■ Data for review
Lemma parseDigits_formatBits fuel : forall u a,
  0 <= u < 16 ^ Z.of_nat (S fuel) ->
  exists k, 0 < k /\ u < 16 ^ k /\
    forall n, 0 <= n -> n * 16 ^ k + u < 2 ^ 64 ->
      parseDigits 16 (formatBits fuel u a) n = parseDigits 16 a (n * 16 ^ k + u).
Proof.
  assert (Hsmall : forall u a, 0 <= u < 16 ->
    exists k, 0 < k /\ u < 16 ^ k /\
      forall n, 0 <= n -> n * 16 ^ k + u < 2 ^ 64 ->
        parseDigits 16 (String (digitChar u) a) n = parseDigits 16 a (n * 16 ^ k + u)).
  { intros u a Hu. exists 1. split; [lia |]. split; [lia |].
    intros n Hn Hlt. change (16 ^ 1) with 16 in *. by apply parseDigits_step. }
  induction fuel as [| fuel IH]; intros u a Hu.
  - cbn [formatBits]. change (16 ^ Z.of_nat 1) with 16 in Hu.
    change 15 with (Z.ones 4). rewrite Z.land_ones by lia.
    change (2 ^ 4) with 16. rewrite Z.mod_small by lia. by apply Hsmall.
  - cbn [formatBits]. destruct (16 <=? u) eqn:E; [| apply Hsmall; lia].
    apply Z.leb_le in E.
    change 15 with (Z.ones 4). rewrite Z.land_ones by lia.
    rewrite Z.shiftr_div_pow2 by lia. change (2 ^ 4) with 16.
    assert (Hdiv : 0 <= u / 16 < 16 ^ Z.of_nat (S fuel)).
    { split; [apply Z.div_pos; lia |].
      apply Z.div_lt_upper_bound; [lia |].
      replace (Z.of_nat (S (S fuel))) with (Z.of_nat (S fuel) + 1) in Hu by lia.
      rewrite Z.pow_add_r in Hu by lia. lia. }
    destruct (IH (u / 16) (String (digitChar (u mod 16)) a) Hdiv)
      as (k & Hk & Hlt & Hparse).
    assert (Hmod : 0 <= u mod 16 < 16) by (apply Z.mod_pos_bound; lia).
    assert (Hu16 : u = 16 * (u / 16) + u mod 16) by (apply Z.div_mod; lia).
    exists (k + 1). rewrite Z.pow_add_r by lia. change (16 ^ 1) with 16.
    split; [lia |]. split; [lia |].
    intros n Hn Hbound.
    assert (0 <= n * 16 ^ k) by (apply Z.mul_nonneg_nonneg; lia).
    rewrite Hparse by lia.
    rewrite parseDigits_step by lia.
    f_equal. lia.
Qed.

Lemma formatBits_nonempty fuel u a :
  exists c s, formatBits fuel u a = String c s.
Proof.
  revert u a. induction fuel as [| fuel IH]; intros u a; cbn [formatBits].
  - eauto.
  - destruct (16 <=? u); eauto.
Qed.

(** A [uint64] printed by [FormatUint] in base 16 is read back by
    [ParseUint]. *)
Lemma ParseUint16_FormatUint16 u :
  0 <= u < 2 ^ 64 -> ParseUint16 (FormatUint16 u) = (u, None).
Proof.
  intros Hu. unfold FormatUint16.
  destruct (formatBits_nonempty 16 u "") as (c & s & Hs).
  unfold ParseUint16. rewrite Hs, <- Hs.
  destruct (parseDigits_formatBits 16 u "") as (k & _ & _ & Hparse).
  { change (16 ^ Z.of_nat 17) with (2 ^ 68). lia. }
  rewrite Hparse by lia. cbn [parseDigits]. f_equal; lia.
Qed.

(** ** StartSpan: the materialization policy *)

Lemma References_Apply o sso :
  References (Apply o sso) = (References sso ++ optionReferences [o])%list.
Proof. destruct o; cbn; by rewrite ?app_nil_r. Qed.

Lemma References_foldl_Apply opts : forall sso,
  References (foldl (fun sso o => Apply o sso) sso opts)
  = (References sso ++ optionReferences opts)%list.
Proof.
  induction opts as [| o opts IH]; intros sso; cbn [foldl].
  - by rewrite app_nil_r.
  - rewrite IH, References_Apply, <- app_assoc. f_equal.
    destruct o; reflexivity.
Qed.

Lemma References_of_options opts :
  References (foldl (fun sso o => Apply o sso) emptyStartSpanOptions opts)
  = optionReferences opts.
Proof. by rewrite References_foldl_Apply. Qed.

(** The loop skips every reference that does not resolve to a parent. *)
Lemma referencesLoop_none refs w :
  find resolvesToParent refs = None ->
  referencesLoop refs w = Returns (noParent, w).
Proof.
  induction refs as [| [ty ctx] refs IH]; intros Hfind; [reflexivity |].
  cbn [find] in Hfind. unfold resolvesToParent in Hfind at 1. cbn [fst snd] in Hfind.
  cbn [referencesLoop].
  destruct (isParentRefType ty); cbn [negb andb] in *; [| by apply IH].
  destruct ctx; try discriminate; by apply IH.
Qed.

(** The loop stops at the first reference that resolves to a parent. *)
Lemma referencesLoop_found refs w r :
  find resolvesToParent refs = Some r ->
  referencesLoop refs w = referencesLoop [r] w.
Proof.
  induction refs as [| [ty ctx] refs IH]; intros Hfind; [discriminate |].
  cbn [find] in Hfind. unfold resolvesToParent in Hfind at 1. cbn [fst snd] in Hfind.
  cbn [referencesLoop].
  destruct (isParentRefType ty) eqn:Ety; cbn [negb andb] in *; [| by apply IH].
  destruct ctx; try (by apply IH); injection Hfind as <-;
    cbn [referencesLoop]; rewrite Ety; reflexivity.
Qed.

Lemma find_resolvesToParent_none refs :
  (forall ty ctx, (ty, ctx) ∈ refs -> isParentRefType ty = true ->
                  ctx = nilSpanContext \/ ctx = noopSpanContext) ->
  find resolvesToParent refs = None.
Proof.
  induction refs as [| [ty ctx] refs IH]; intros Hall; [reflexivity |].
  cbn [find]. unfold resolvesToParent at 1. cbn [fst snd].
  rewrite IH by (intros; eapply Hall; [by right | done]).
  destruct (isParentRefType ty) eqn:Ety; [| reflexivity].
  destruct (Hall ty ctx) as [-> | ->]; [by left | done | reflexivity ..].
Qed.

Lemma elem_of_optionReferences ty ctx opts :
  (ty, ctx) ∈ optionReferences opts <-> SpanReference ty ctx ∈ opts.
Proof.
  unfold optionReferences. rewrite list_elem_of_omap. split.
  - intros (o & Ho & Heq). destruct o; try discriminate.
    by injection Heq as -> ->.
  - intros Ho. by exists (SpanReference ty ctx).
Qed.

Lemma existsb_isRecordableOption opts :
  Recordable ∉ opts -> existsb isRecordableOption opts = false.
Proof.
  induction opts as [| o opts IH]; intros Hnot; [reflexivity |].
  cbn [existsb]. rewrite IH by (intros ?; apply Hnot; by right).
  destruct o; try reflexivity. exfalso. apply Hnot. by left.
Qed.

Lemma SetTag_frame k v s : spanFrame (SetTag k v s) = spanFrame s.
Proof.
  unfold SetTag, spanFrame. cbn.
  destruct (shadowSpan s) eqn:E; cbn; rewrite ?E; reflexivity.
Qed.

Lemma map_fold_SetTag_frame {A} (f : A -> TagValue) (m : gmap string A) s :
  spanFrame (map_fold (fun k v s => SetTag k (f v) s) s m) = spanFrame s.
Proof.
  apply (map_fold_weak_ind (fun r _ => spanFrame r = spanFrame s)); [done |].
  intros k v m' r _ IH. by rewrite SetTag_frame.
Qed.

Lemma spanGroups_Int63 w : spanGroups (Int63 w).2 = spanGroups w.
Proof. reflexivity. Qed.

(** What [buildSpan] fixes about the new span: its recording membership
    and its shadow tracer come from the arguments, and no [spanGroup] is
    allocated. *)
Lemma buildSpan_frame t op sso nt sh pinfo w :
  let '(s, w') := buildSpan t op sso nt sh pinfo w in
  spanFrame s =
    (pi_recordingGroup pinfo,
     match pi_recordingGroup pinfo with
     | Some _ => pi_recordingType pinfo
     | None => SingleNodeRecording
     end, sh, isNone sh)
  /\ spanGroups w' = spanGroups w.
Proof.
  unfold buildSpan.
  set (s0 := map_fold SetTag _ _).
  assert (H0 : spanFrame s0 = (None, SingleNodeRecording, None, true)).
  { unfold s0. rewrite (map_fold_SetTag_frame (fun v => v)).
    by destruct (startTime _ =? 0). }
  clearbody s0.
  destruct pinfo as [par g ty]. cbn [parent pi_recordingGroup pi_recordingType].
  destruct par as [[pty pc] |], sh as [tr |], g as [g |], nt;
    cbn [Int63 fst snd orb negb isNone];
    try destruct (0 <? Z.of_nat (size (Baggage pc)));
    (split; [| reflexivity]);
    rewrite ?(map_fold_SetTag_frame TagString);
    revert H0; unfold spanFrame; cbn; intros [= H1 H2 H3 H4];
    rewrite ?H1, ?H2, ?H3, ?H4; reflexivity.
Qed.

Lemma singleNoopReference_resolved opts :
  singleNoopReference opts = true -> resolvedParent opts = None.
Proof.
  destruct opts as [| o [| o' opts]]; try discriminate;
    destruct o as [ty ctx | | | |]; try discriminate.
  - destruct ctx; try discriminate. intros _.
    unfold resolvedParent, resolvesToParent. cbn. by rewrite andb_false_r.
  - destruct ctx; discriminate.
Qed.

(** With a resolved parent neither fast path applies, the loop stops at the
    parent, and the shadow tracer considered from there on is the parent's. *)
Lemma StartSpan_resolved t w op opts ty pc :
  resolvedParent opts = Some (ty, spanContextPtr pc) ->
  exists pinfo w1,
    referencesLoop [(ty, spanContextPtr pc)] w = Returns (pinfo, w1)
    /\ parent pinfo = Some (ty, pc)
    /\ StartSpan t w op opts =
       if negb (existsb isRecordableOption opts) && isNone (pi_recordingGroup pinfo)
          && isNone (shadowTr pc) && negb (enableNetTrace w)
          && negb (forceRealSpans t)
       then Returns (noopSpanOf t, w1)
       else
         let '(s, w2) :=
           buildSpan t op (foldl (fun sso o => Apply o sso) emptyStartSpanOptions opts)
                     (enableNetTrace w) (shadowTr pc) pinfo w1 in
         Returns (spanPtr s, w2).
Proof.
  intros Hres.
  assert (Hty : isParentRefType ty = true).
  { apply find_some in Hres as [_ Hr]. unfold resolvesToParent in Hr.
    by apply andb_true_iff in Hr as [? _]. }
  assert (Hloop : exists pinfo w1,
    referencesLoop [(ty, spanContextPtr pc)] w = Returns (pinfo, w1)
    /\ parent pinfo = Some (ty, pc)).
  { cbn [referencesLoop]. rewrite Hty. cbn [negb].
    destruct (recordingGroup pc); [by eauto |].
    destruct (negb _); [| by eauto].
    destruct (newSpanGroup w) as [g w']. by eauto. }
  destruct Hloop as (pinfo & w1 & Hloop & Hpar).
  exists pinfo, w1. split; [done |]. split; [done |].
  unfold StartSpan.
  destruct (singleNoopReference opts) eqn:Esingle.
  { apply singleNoopReference_resolved in Esingle. congruence. }
  destruct opts as [| o opts]; [discriminate |].
  cbn [length Nat.eqb andb].
  rewrite References_of_options.
  rewrite (referencesLoop_found _ _ _ Hres), Hloop, Hpar.
  reflexivity.
Qed.

(** C2: when no parent reference resolves, the net/trace setting is off, the
    Tracer has no shadow tracer, the [Recordable] option is absent and
    [forceRealSpans] is false, [StartSpan] returns the Tracer's shared
    noop span and allocates nothing: the random source and the span groups
    are left as they were. *)
Theorem StartSpan_fast_path t w op opts :
  resolvedParent opts = None ->
  enableNetTrace w = false ->
  getShadowTracer t = None ->
  (Recordable ∉ opts) ->
  forceRealSpans t = false ->
  StartSpan t w op opts = Returns (noopSpanOf t, w).
Proof.
  intros Hres Hnet Hshadow Hrec Hforce. unfold StartSpan.
  destruct (singleNoopReference opts); [reflexivity |].
  rewrite Hnet, Hshadow, Hforce. cbn [negb isNone andb].
  rewrite andb_true_r.
  destruct (Nat.eqb (length opts) 0); [reflexivity |].
  rewrite References_of_options.
  rewrite (referencesLoop_none _ _ Hres).
  rewrite (existsb_isRecordableOption _ Hrec).
  reflexivity.
Qed.

(** C3: when the resolved parent context belongs to no RecordingGroup and its
    baggage maps ["sb"] to a non-empty string, [StartSpan] returns a real
    span that is recording, with kind Snowball, into a [spanGroup] that did
    not exist before the call. *)
Theorem StartSpan_snowball t w op opts ty pc v :
  resolvedParent opts = Some (ty, spanContextPtr pc) ->
  recordingGroup pc = None ->
  Baggage pc !! Snowball = Some v ->
  v <> "" ->
  exists s w' g,
    StartSpan t w op opts = Returns (spanPtr s, w')
    /\ span_recordingGroup s = Some g
    /\ (g ∉ spanGroups w)
    /\ g ∈ spanGroups w'
    /\ span_recordingType s = SnowballRecording
    /\ isRecording s = true.
Proof.
  intros Hres Hgroup Hsb Hv.
  destruct (StartSpan_resolved t w op opts ty pc Hres)
    as (pinfo & w1 & Hloop & Hpar & ->).
  cbn [referencesLoop] in Hloop. rewrite Hgroup, Hsb in Hloop.
  cbn [default from_option] in Hloop. unfold id in Hloop.
  assert (Hne : String.eqb v "" = false) by by apply String.eqb_neq.
  rewrite Hne in Hloop.
  destruct (isParentRefType ty); cbn [negb] in Hloop;
    [| injection Hloop as <- <-; discriminate].
  unfold newSpanGroup in Hloop. injection Hloop as <- <-. clear Hpar.
  cbn [pi_recordingGroup isNone andb].
  rewrite andb_false_r. cbn [andb].
  match goal with
  | |- context [buildSpan ?a ?b ?c ?d ?e ?f ?g] =>
      pose proof (buildSpan_frame a b c d e f g) as Hframe;
      destruct (buildSpan a b c d e f g) as [s w2]
  end.
  destruct Hframe as [Hframe Hgroups].
  cbn [pi_recordingGroup pi_recordingType] in Hframe.
  unfold spanFrame in Hframe. injection Hframe as Hg Hty _ _.
  exists s, w2, (fresh (spanGroups w)).
  split; [reflexivity |]. split; [done |].
  split; [apply is_fresh |].
  split; [rewrite Hgroups; cbn; apply elem_of_union_l; by apply elem_of_singleton |].
  split; [done |]. unfold isRecording. by rewrite Hg.
Qed.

■ What to produce
When you retype the data above, start at its first line, stop after the line containing "intros n Hn Hlt.", and leave out everything else.

■ Exercise response
Lemma parseDigits_formatBits fuel : forall u a,
  0 <= u < 16 ^ Z.of_nat (S fuel) ->
  exists k, 0 < k /\ u < 16 ^ k /\
    forall n, 0 <= n -> n * 16 ^ k + u < 2 ^ 64 ->
      parseDigits 16 (formatBits fuel u a) n = parseDigits 16 a (n * 16 ^ k + u).
Proof.
  assert (Hsmall : forall u a, 0 <= u < 16 ->
    exists k, 0 < k /\ u < 16 ^ k /\
      forall n, 0 <= n -> n * 16 ^ k + u < 2 ^ 64 ->
        parseDigits 16 (String (digitChar u) a) n = parseDigits 16 a (n * 16 ^ k + u)).
  { intros u a Hu. exists 1. split; [lia |]. split; [lia |].
    intros n Hn Hlt. change (16 ^ 1) with 16 in *. by apply parseDigits_step. }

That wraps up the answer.